Cuando la red social por antonomasia lanzó la personalización del news feed de acuerdo con los intereses de cada usuario, el ciudadano de a pie lo vio como un avance que nos mantendría a salvo de las actualizaciones de esa chica del instituto a la que agregamos por puro protocolo. Sin embargo, ya eran muchos -como Pariser- los que empezaban a vaticinar las consecuencias negativas que esto podría acarrear. Y muchos años después, con esta tecnología perfeccionada hasta límites de secreto de Estado, ámbitos como el de la política o el periodismo han hecho saltar las alarmas sobre los efectos que los algoritmos podrían estar teniendo en el aumento de la desigualdad social o la polarización política.

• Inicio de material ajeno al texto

(** C3 (as the code has it).  After a run over fewer than [2^63] records,
    [get_stats] reports the integer [0] as success rate when no record was
    attempted; otherwise it reports the float
    [round(processed / (processed + failed) * 100, 2)], the quotient, the
    product and the rounding being those of doubles, and that float lies
    within [0, 100].  [get_analytics] reports the same float when at least
    one record was processed; when none was, it returns the message
    ['No data processed yet'], which carries no success rate. *)
Theorem success_rate_of_a_run (inputs : list (clock * pyval)) (queue_size : Z) :
  Z.of_nat (List.length inputs) < 2 ^ 63 ->
  let st := consume inputs new_consumer in
  (exists s,
     get_stats queue_size st = Ok s /\
     if processed_posts st + failed_posts st =? 0
     then stats_success_rate s = NInt 0
     else exists ratio,
            int_truediv (processed_posts st) (processed_posts st + failed_posts st)
            = Ok ratio /\
            stats_success_rate s = NFloat (float_round2 (fmul ratio (Fin 100))) /\
            fwithin 0 100 (float_round2 (fmul ratio (Fin 100)))) /\
  match processed_data st with
  | [] => get_analytics st = Ok NoData
  | _ :: _ =>
      exists a ratio,
        get_analytics st = Ok (Report a) /\
        int_truediv (processed_posts st) (processed_posts st + failed_posts st)
        = Ok ratio /\
        success_rate a = float_round2 (fmul ratio (Fin 100)) /\
        fwithin 0 100 (success_rate a)
  end.
Proof.
  intros Bn st.
  pose proof (analytics_ready_consume inputs 0 new_consumer analytics_ready_new) as R.
  cbn [Nat.add] in R. fold st in R. split.
  - destruct R as [A [B _]]. unfold get_stats.
    assert (P : 0 <= processed_posts st) by (rewrite A; lia).
    destruct (processed_posts st + failed_posts st =? 0) eqn:E.
    + apply Z.eqb_eq in E.
      assert (L : (0 <? processed_posts st + failed_posts st) = false) by (apply Z.ltb_ge; lia).
      rewrite L. cbn [rbind]. eexists. split; reflexivity.
    + apply Z.eqb_neq in E.
      assert (L : (0 <? processed_posts st + failed_posts st) = true) by (apply Z.ltb_lt; lia).
      rewrite L.
      destruct (success_rate_of_range (processed_posts st) (failed_posts st)) as [r [Er Rr]];
        try lia.
      rewrite Er. cbn [rbind]. eexists. split; [reflexivity|]. cbn [stats_success_rate].
      destruct (success_rate_of_value _ _ _ Er) as [ratio [D V]].
      exists ratio. split; [exact D|]. rewrite <- V. split; [reflexivity | exact Rr].
  - destruct (processed_data st) as [|p rest] eqn:PD.
    + unfold get_analytics. rewrite PD. reflexivity.
    + destruct (get_analytics_report _ st R Bn) as [a [_ [G [S [W _]]]]]; [congruence|].
      destruct (success_rate_of_value _ _ _ S) as [ratio [D V]].
      exists a, ratio. split; [exact G|]. split; [exact D|]. split; [exact V | exact W].
Qed.

Lemma success_rate_of_a_run_witness :
  Z.of_nat (List.length ranking_inputs) < 2 ^ 63 /\
  let st := consume ranking_inputs new_consumer in
  (exists s,
     get_stats 3 st = Ok s /\
     if processed_posts st + failed_posts st =? 0
     then stats_success_rate s = NInt 0
     else exists ratio,
            int_truediv (processed_posts st) (processed_posts st + failed_posts st)
            = Ok ratio /\
            stats_success_rate s = NFloat (float_round2 (fmul ratio (Fin 100))) /\
            fwithin 0 100 (float_round2 (fmul ratio (Fin 100)))) /\
  match processed_data st with
  | [] => get_analytics st = Ok NoData
  | _ :: _ =>
      exists a ratio,
        get_analytics st = Ok (Report a) /\
        int_truediv (processed_posts st) (processed_posts st + failed_posts st)
        = Ok ratio /\
        success_rate a = float_round2 (fmul ratio (Fin 100)) /\
        fwithin 0 100 (success_rate a)
  end.
Proof.
  assert (B : Z.of_nat (List.length ranking_inputs) < 2 ^ 63) by (vm_compute; reflexivity).
  split; [exact B|].
  exact (success_rate_of_a_run ranking_inputs 3 B).
Defined.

Concretamente, las últimas elecciones norteamericanas terminaron de abrir la caja de pandora. Desde el supuesto favor de Facebook por las candidaturas demócratas por el que el mismísimo Mark Zuckerberg tuvo que comparecer ante representantes republicanos hasta la segmentación y posterior polarización de las noticias políticas que llegaban a cada usuario de la red social en función de su clasificación como liberales o conservadores. Muchos llegaron incluso a realizar estudios comparativos de los muros de noticias de un votante demócrata y otro republicano, concluyendo diferencias sustanciales en los mensajes -noticias, actualizaciones de amigos o anuncios- que aparecían a uno y otro.

Todo esto, sin hablar de las llamadas fake news; la posverdad que azotanuestro tiempo. Desde que Hillary Clinton era la verdadera fundadora del ISIS y adoradora de Satán hasta el Papa Francisco pidiendo el voto para Trump: según un estudio de Buzzfeed, las 20 noticias inventadas más virales sobre las elecciones generaron casi 9 millones de reacciones en Facebook por algo más de 7 millones de las informaciones reales. Noticias que alguien se ocupa de generar pero que el big data y los algoritmos se encargan de amplificar posicionándolos en base a criterios exclusivamente matemáticos, en el mejor de los casos.

Si a esto sumamos que Facebook reconocía hace tan solo unos días haber vendido publicidad electoral estadounidense a 470 cuentas falsas operadas desde Rusia por valor de 100.000 dólares, la conspiración está servida. Y el papel preeminente de Facebook en nueva propaganda política, fuera de toda duda. Aunque saliéndonos de los parámetros exclusivamente políticos, el temor a que estos métodos nos estén haciendo cada vez más gregarios y menos abiertos a opiniones y visiones del mundo contrapuestas no es menor.

Con el fin comercial de que pasemos el mayor tiempo posible navegando en plataformas sociales y buscadores, tan solo se nos presenta la información que un algoritmo entiende que nos será más agradable. Independencia al independentista, comuna al comunista, fascismo al fascista, moda a la modista y publicidad a… todos los demás. De ahí uno de los titulares más célebres del homólogo americano de El Mundo Today que rezaba: “Un horrible error en el algoritmo de Facebook provoca la exposición a nuevas ideas. Y la ironía nos hizo reír y estremecernos a partes iguales.

Vemos las actualizaciones de las personas con las que más interactuamos, quedando vetada la información del otro 90 por ciento del mundo. Y con ellos, sus ideas. Se nos muestra la información de los diarios ideológicamente afines. Los eventos a los que debemos ir, la gente ‘a la que podríamos conocer’; los tweets que ‘quizá nos hemos perdido’. Así las cosas y sin ánimo de dramatizar, inevitable es que nos preguntemos si aquellas tecnologías que profetizaban hacernos un poco más libres y un poco menos ignorantes, no estarán sino reproduciendo a escala algorítmica los peores vicios humanos.